02 Commands — grep, awk & Pipes
Used for: Finding lines that match a pattern. Combine with flags for powerful filtering.
grep — useful flags
# Count ERROR lines
grep -c "ERROR" payment.log
# Show line number of each ERROR
grep -n "ERROR" payment.log
# Show 3 lines BEFORE the error (context)
grep -B 3 "ERROR" payment.log
# Show 3 lines AFTER the error (context)
grep -A 3 "ERROR" payment.log
# Search for multiple patterns at once
grep -E "ERROR|WARN|TIMEOUT" payment.log
# Search recursively in all files in a folder
grep -r "DB_TIMEOUT" /var/logs/
💡 L2 daily use: grep -c "ERROR" payment.log gives you the exact error count for a client report in one second.
What it does: awk treats each log line like a table row and lets you pick specific columns (fields) from it. By default, fields are separated by spaces. $1 = first word, $2 = second word, and so on.
awk examples
# Sample log line:
# [2024-03-15 14:02:05] ERROR DB_TIMEOUT TXN-9823
# $1=date $2=time $3=level $4=error $5=txn_id
# Print only the timestamp (field 1 and 2)
awk '{print $1, $2}' payment.log
# Print only the error type (field 4)
awk '{print $4}' payment.log
# Print lines where field 3 equals ERROR
awk '$3 == "ERROR" {print $0}' payment.log
# Custom separator — for CSV files
awk -F',' '{print $2}' report.csv
💡 L2 use: Extract just the TXN IDs of all failed transactions from a log — no manual copy-pasting. Send the list straight to the client.
What it does: The pipe | connects two commands — the output of the first becomes the input of the second. This is how you build powerful one-line commands that do multiple things at once.
pipe combinations
# Watch live log but only show ERROR lines
tail -f payment.log | grep "ERROR"
# Count how many unique error types appear
grep "ERROR" payment.log | awk '{print $4}' | sort | uniq -c
# Get top 5 most repeated errors
grep "ERROR" payment.log | awk '{print $4}' | sort | uniq -c | sort -rn | head -5
# Extract disk % and check if above 80
df / | awk 'NR==2 {print $5}' | tr -d '%'
| Command | What it does in the chain |
| grep "ERROR" payment.log | Get all lines containing ERROR |
| | awk '{print $4}' | From those lines, extract only the 4th field (error code) |
| | sort | Sort the error codes alphabetically so duplicates are together |
| | uniq -c | Count how many times each unique error code appears |
| | sort -rn | Sort by count — highest first |
| | head -5 | Show only the top 5 most frequent errors |
💡 This single pipe chain tells you which 5 errors are causing the most failures — the most useful command you'll run after an outage.

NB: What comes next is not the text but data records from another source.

(** ** Closing the executor's fence of an own, verified action *)
Definition reconciled_key (id : Z) : string := ("executor_reconciled:" ++ str_Z id)%string.
Fixpoint pending_of (rows : list (Z * string)) : X (list (string * Z)) :=
  match rows with
  | [] => xret []
  | (id, request_id) :: rest =>
      bind! done := read (fun s => Ok (kv_get (reconciled_key id) s)) in
      bind! l := pending_of rest in
      xret (match done with None => (request_id, id) :: l | Some _ => l end)
  end.
(** [pending.get(v)]: of two rows with one request the later counts; only strings are keys. *)
Fixpoint pending_action (l : list (string * Z)) (id : string) : option Z :=
  match l with
  | [] => None
  | (k, n) :: l' => match pending_action l' id with Some m => Some m | None => if String.eqb k id then Some n else None end
  end.
Definition pending_get (l : list (string * Z)) (v : pyval) : res (option Z) :=
  match v with VStr s => Ok (pending_action l s) | VList _ | VDict _ => Err EType | _ => Ok None end.

(** One fence: whether the loop over the fences ends here. *)
Definition reconcile_scope (now : Q) (o : Observation) (e : option Endpoint) (pending : list (string * Z)) (scope : dict) : X bool :=
  bind! found := xlift (pending_get pending (dget scope "owner_request_id" VNone)) in
  match (if eq_str (dget scope "state" VNone) "EFFECT_OBSERVED_AWAITING_VERIFICATION" then found else None) with
  | None => xret false
  | Some id =>
      bind! network := (match e with Some _ => bind! n := probe in xret (Some n) | None => xret None end) in
      if match network with Some n => network_down n || negb (ingest_ok n) | None => true end then
        bind! _ := call (record_audit now "executor_reconciliation" [("action_id", VInt id); ("result", VStr "DEFERRED_NETWORK")]) in
        xret true
      else
        bind! at_ := clock in
        bind! _ := xlift (build_reconciliation scope o at_) in
        bind! r := sense in
        let response := match r_reply r with Ok d => d | Err x => error_dict x end in
        let done := is_true (dget response "ok" VNone) && eq_str (dget response "state" VNone) "RECONCILED_EFFECT_OBSERVED" in
        bind! _ := call (put (if done then reconciled_key id else "executor_reconcile_last:" ++ str_Z id) (VDict response)
                           (Some (now, "executor_reconciliation",
                              [("action_id", VInt id); ("result", VStr (if done then "RECONCILED" else "FAILED")); ("response", VDict response)]))) in
        xret false
  end.
Fixpoint reconcile_scopes (now : Q) (o : Observation) (e : option Endpoint) (pending : list (string * Z)) (scopes : list dict) : X unit :=
  match scopes with
  | [] => xret tt
  | scope :: rest =>
      bind! stop := reconcile_scope now o e pending scope in
      if stop : bool then xret tt else reconcile_scopes now o e pending rest
  end.

Definition _reconcile_executor (now : Q) (o : Observation) : X unit :=
  bind! a := self in
  if match last_reconcile_attempt a with Some t => Qltb (now - t) 30 | None => false end then xret tt else
  bind! rows := read (fun s => Ok (resumed_enforce_actions s)) in
  bind! pending := pending_of rows in
  match pending with
  | [] => xret tt
  | _ =>
      bind! _ := assign (set_attempt (Some now)) in
      bind! r := sense in
      match r_scopes r with
      | Err e => if value_or_type_error e || match e with EOS _ => true | _ => false end then xret tt else xraise e
      | Ok scopes => bind! e := xlift (endpoint cf o) in reconcile_scopes now o e pending scopes
      end
  end.

(** ** One step *)
Definition decision_evidence (now : Q) (t : StallTracker) (duration : Q) (network : option Network) (h : History) (stop : bool) : evidence :=
  mkEvidence now (t_streak t) duration network h (producer_id cf) (producer_generation cf) stop.

Definition assess (now : Q) (p : Policy) (stop : bool) (o : Observation) : X (AgentDecision * option Network) :=
  bind! a := self in
  let '(stalled, t) := update (tracker a) o p (max_gap cf) in
  bind! _ := assign (set_tracker t) in
  bind! _ := bump (fun n => mkCounters (n_samples n) (n_unavailable n) (n_stalled n + Z.b2z stalled) (n_confirmed n)) in
  bind! e := xlift (endpoint cf o) in
  let duration := stall_duration t (observed_at o) in
  let past_grace := (po_stall_confirm_samples p <=? t_streak t) && Qleb (inject_Z (po_stall_grace_sec p)) duration in
  bind! network := (if bool_decide (is_Some e) && past_grace then bind! n := probe in xret (Some n) else xret None) in
  bind! checked_at := clock in
  bind! _ := (if bool_decide (is_Some network)
              then bump (fun n => mkCounters (n_samples n) (n_unavailable n) (n_stalled n) (n_confirmed n + 1)) else xret tt) in
  bind! h := read (fun s => Ok (history now (generation_key o) (mode_of p) s)) in
  let d := decide_restart o p (decision_evidence now t duration network h stop) in
  let d := if bool_decide (e = None) && ffmpeg_running o && negb (String.eqb (ffmpeg_generation o) "")
           then mkDecision NONE "TARGET_MISMATCH" ["INGEST_ENDPOINT_UNMAPPED"] else d in
  bind! d := (if acts d then _act d p o (t_streak t) network checked_at else xret d) in
  xret (d, network).

(** After the decision: earlier actions are verified on a fresh observation. *)
Definition after_decision (p : Policy) (o : Observation) (streak : Z) (d : AgentDecision) (network : option Network) : X AgentDecision :=
  bind! now := clock in
  bind! latest := observe now in
  bind! d := (match latest with
              | inr l =>
                  bind! _ := _verify now p l in
                  bind! _ := (if String.eqb (po_mode p) "enforce" && (0 <? in_flight_count l) then _reconcile_executor now l else xret tt) in
                  xret d
              | inl why =>
                  bind! _ := reset_tracker in
                  bind! _ := lose_samples in
                  bind! _ := unavailable why in
                  xret (if String.eqb (d_outcome d) NONE then mkDecision NONE why [] else d)
              end) in
  bind! _ := _record_decision now d p (Some o) streak network in
  bind! current := policy in
  bind! _ := stopped in
  bind! _ := _finish now current in
  xret d.

Definition step : X AgentDecision :=
  bind! now := clock in
  bind! p := policy in
  bind! stop := stopped in
  bind! _ := bump (fun n => mkCounters (n_samples n + 1) (n_unavailable n) (n_stalled n) (n_confirmed n)) in
  bind! seen := observe now in
  match seen with
  | inl why =>
      bind! _ := reset_tracker in
      bind! _ := lose_samples in
      bind! _ := unavailable why in
      let d := mkDecision NONE why [] in
      bind! _ := _record_decision now d p None 0 None in
      bind! _ := _finish now p in
      xret d
  | inr o =>
      bind! a := self in
      bind! (d, network) := assess now p stop o in
      after_decision p o (t_streak (snd (update (tracker a) o p (max_gap cf)))) d network
  end.

(** ** The process *)
Fixpoint close_rows (rows : list (Z * action_row)) : X unit :=
  match rows with
  | [] => xret tt
  | (id, row) :: rest =>
      bind! _ := (if String.eqb (act_state row) "RESERVED" then
                    bind! now := clock in
                    call (complete_action now id "OUTCOME_UNKNOWN" [("error", VStr "AGENT_RESTARTED")])
                  else xret tt) in
      close_rows rest
  end.
(** An action left RESERVED by a process that died: its outcome is unknown. *)
Definition _close_interrupted_actions : X unit :=
  bind! rows := read (fun s => Ok (unverified_actions s)) in close_rows rows.

(** The payloads of [agent_start] and [agent_stop] name the process and its release. *)
Definition new_agent (now : Q) : Agent := mkAgent new_tracker new_counters "" now ∅ ∅ None.
Definition boot : X unit :=
  bind! now := clock in
  bind! _ := assign (fun _ => new_agent now) in
  bind! _ := _close_interrupted_actions in
  bind! at_ := clock in
  bind! _ := call (record_audit at_ "agent_start" []) in
  xret tt.

Definition shut_down : X unit :=
  bind! now := clock in
  bind! _ := call (record_audit now "agent_stop" []) in
  xret tt.

(** What happens to the agent: a step of its loop, whose exceptions are logged; a
    write of the synchronisation thread; the death of the process; its orderly end;
    a start, which ends the process when it raises. *)
Inductive event : Type :=
  | Step (env : nat -> reading)
  | Synced (x : sync_write)
  | Kill
  | Stop (env : nat -> reading)
  | Start (env : nat -> reading).
Definition perform (e : event) (w : agent_world) : agent_world :=
  match e with
  | Step env => if w_alive w then snd (step (with_env env w)) else w
  | Synced x => if w_alive w then with_store (apply_sync (w_store w) x) w else w
  | Kill => killed w
  | Stop env => if w_alive w then killed (snd (shut_down (with_env env w))) else w
  | Start env =>
      let w := mkWorld (w_store w) (w_agent w) (w_trace w) env 0 true in
      match boot w with
      | (Done _, w') => w'
      | (_, w') => killed w'
      end
  end.
Definition run (events : list event) (w : agent_world) : agent_world := fold_left (fun w e => perform e w) events w.
Definition nothing : reading := mkReading 0 Missing true (Err EKey) (Err EKey) (Err EKey) (Err EKey) [] Calm.
Definition cold_start (instance_id : string) : agent_world :=
  mkWorld (new_store instance_id) (new_agent 0) [] (fun _ => nothing) 0 false.
End Agent.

03 Day 3 Lab — Extract ERROR Counts
Create a sample log file to parse
Use the log file you created in Week 2 Day 2, or create a fresh one.
terminal
cat ~/payment-service.log # view it first
Count total ERROR lines
Get the exact number of errors in the log.
terminal
grep -c "ERROR" ~/payment-service.log
→ Expected output: 5
Extract unique error types and their count
Use the full pipe chain to get a ranked error summary.
terminal
grep "ERROR" ~/payment-service.log | awk '{print $4}' | sort | uniq -c | sort -rn
→ Expected: count + error type, sorted highest first
Save the error report to a file
Redirect the output into a report file you can share.
terminal
grep "ERROR" ~/payment-service.log | awk '{print $4}' | sort | uniq -c | sort -rn > ~/error-report.txt
cat ~/error-report.txt
→ error-report.txt created — contains ranked error summary ✅
Find errors with context — 2 lines before and after
See what happened just before and after each error.
terminal
grep -B 2 -A 2 "ERROR" ~/payment-service.log
→ Shows each ERROR with 2 lines of context — reveals the build-up ✅
Day 4
Cron Jobs
04 The Simple Idea
Real-life Analogy
Think of a bank's scheduled reports. Every morning at 9 AM, the system automatically generates yesterday's transaction summary and emails it to management. Nobody manually triggers it — it's scheduled.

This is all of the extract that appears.